— DATASET RECORDS —
□ □ □

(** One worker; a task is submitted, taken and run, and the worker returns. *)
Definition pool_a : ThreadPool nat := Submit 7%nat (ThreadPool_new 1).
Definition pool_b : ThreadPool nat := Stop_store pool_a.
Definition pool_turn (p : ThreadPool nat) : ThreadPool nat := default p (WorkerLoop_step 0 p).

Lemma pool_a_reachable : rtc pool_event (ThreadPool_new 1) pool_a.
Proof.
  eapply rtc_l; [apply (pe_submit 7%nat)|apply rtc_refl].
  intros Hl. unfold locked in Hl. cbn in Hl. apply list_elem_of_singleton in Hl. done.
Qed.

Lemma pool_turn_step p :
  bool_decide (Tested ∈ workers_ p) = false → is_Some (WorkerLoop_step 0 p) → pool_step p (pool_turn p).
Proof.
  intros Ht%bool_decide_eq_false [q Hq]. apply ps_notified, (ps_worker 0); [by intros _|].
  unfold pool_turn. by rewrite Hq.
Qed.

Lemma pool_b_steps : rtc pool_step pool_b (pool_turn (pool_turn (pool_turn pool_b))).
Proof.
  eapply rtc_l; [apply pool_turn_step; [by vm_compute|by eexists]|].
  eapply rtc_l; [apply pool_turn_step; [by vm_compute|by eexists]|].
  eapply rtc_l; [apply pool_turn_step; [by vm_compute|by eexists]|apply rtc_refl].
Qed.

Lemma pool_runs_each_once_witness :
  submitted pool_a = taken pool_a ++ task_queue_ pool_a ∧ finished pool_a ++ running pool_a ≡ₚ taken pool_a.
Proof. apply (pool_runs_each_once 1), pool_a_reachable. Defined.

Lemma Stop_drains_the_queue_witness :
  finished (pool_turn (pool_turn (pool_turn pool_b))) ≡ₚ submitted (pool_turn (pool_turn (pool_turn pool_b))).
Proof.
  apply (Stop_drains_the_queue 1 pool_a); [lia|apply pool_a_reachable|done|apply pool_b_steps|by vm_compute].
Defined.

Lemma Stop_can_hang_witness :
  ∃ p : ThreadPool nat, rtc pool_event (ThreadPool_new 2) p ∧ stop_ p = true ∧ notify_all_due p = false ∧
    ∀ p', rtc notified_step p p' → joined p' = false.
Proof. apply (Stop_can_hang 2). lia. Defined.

□ □ □

— WORK TO BE COMPLETED —
Top to bottom, set down the whole listing exactly.

— SOLUTION —
(** One worker; a task is submitted, taken and run, and the worker returns. *)
Definition pool_a : ThreadPool nat := Submit 7%nat (ThreadPool_new 1).
Definition pool_b : ThreadPool nat := Stop_store pool_a.
Definition pool_turn (p : ThreadPool nat) : ThreadPool nat := default p (WorkerLoop_step 0 p).

Lemma pool_a_reachable : rtc pool_event (ThreadPool_new 1) pool_a.
Proof.
  eapply rtc_l; [apply (pe_submit 7%nat)|apply rtc_refl].
  intros Hl. unfold locked in Hl. cbn in Hl. apply list_elem_of_singleton in Hl. done.
Qed.

Lemma pool_turn_step p :
  bool_decide (Tested ∈ workers_ p) = false → is_Some (WorkerLoop_step 0 p) → pool_step p (pool_turn p).
Proof.
  intros Ht%bool_decide_eq_false [q Hq]. apply ps_notified, (ps_worker 0); [by intros _|].
  unfold pool_turn. by rewrite Hq.
Qed.

Lemma pool_b_steps : rtc pool_step pool_b (pool_turn (pool_turn (pool_turn pool_b))).
Proof.
  eapply rtc_l; [apply pool_turn_step; [by vm_compute|by eexists]|].
  eapply rtc_l; [apply pool_turn_step; [by vm_compute|by eexists]|].
  eapply rtc_l; [apply pool_turn_step; [by vm_compute|by eexists]|apply rtc_refl].
Qed.

Lemma pool_runs_each_once_witness :
  submitted pool_a = taken pool_a ++ task_queue_ pool_a ∧ finished pool_a ++ running pool_a ≡ₚ taken pool_a.
Proof. apply (pool_runs_each_once 1), pool_a_reachable. Defined.

Lemma Stop_drains_the_queue_witness :
  finished (pool_turn (pool_turn (pool_turn pool_b))) ≡ₚ submitted (pool_turn (pool_turn (pool_turn pool_b))).
Proof.
  apply (Stop_drains_the_queue 1 pool_a); [lia|apply pool_a_reachable|done|apply pool_b_steps|by vm_compute].
Defined.

Lemma Stop_can_hang_witness :
  ∃ p : ThreadPool nat, rtc pool_event (ThreadPool_new 2) p ∧ stop_ p = true ∧ notify_all_due p = false ∧
    ∀ p', rtc notified_step p p' → joined p' = false.
Proof. apply (Stop_can_hang 2). lia. Defined.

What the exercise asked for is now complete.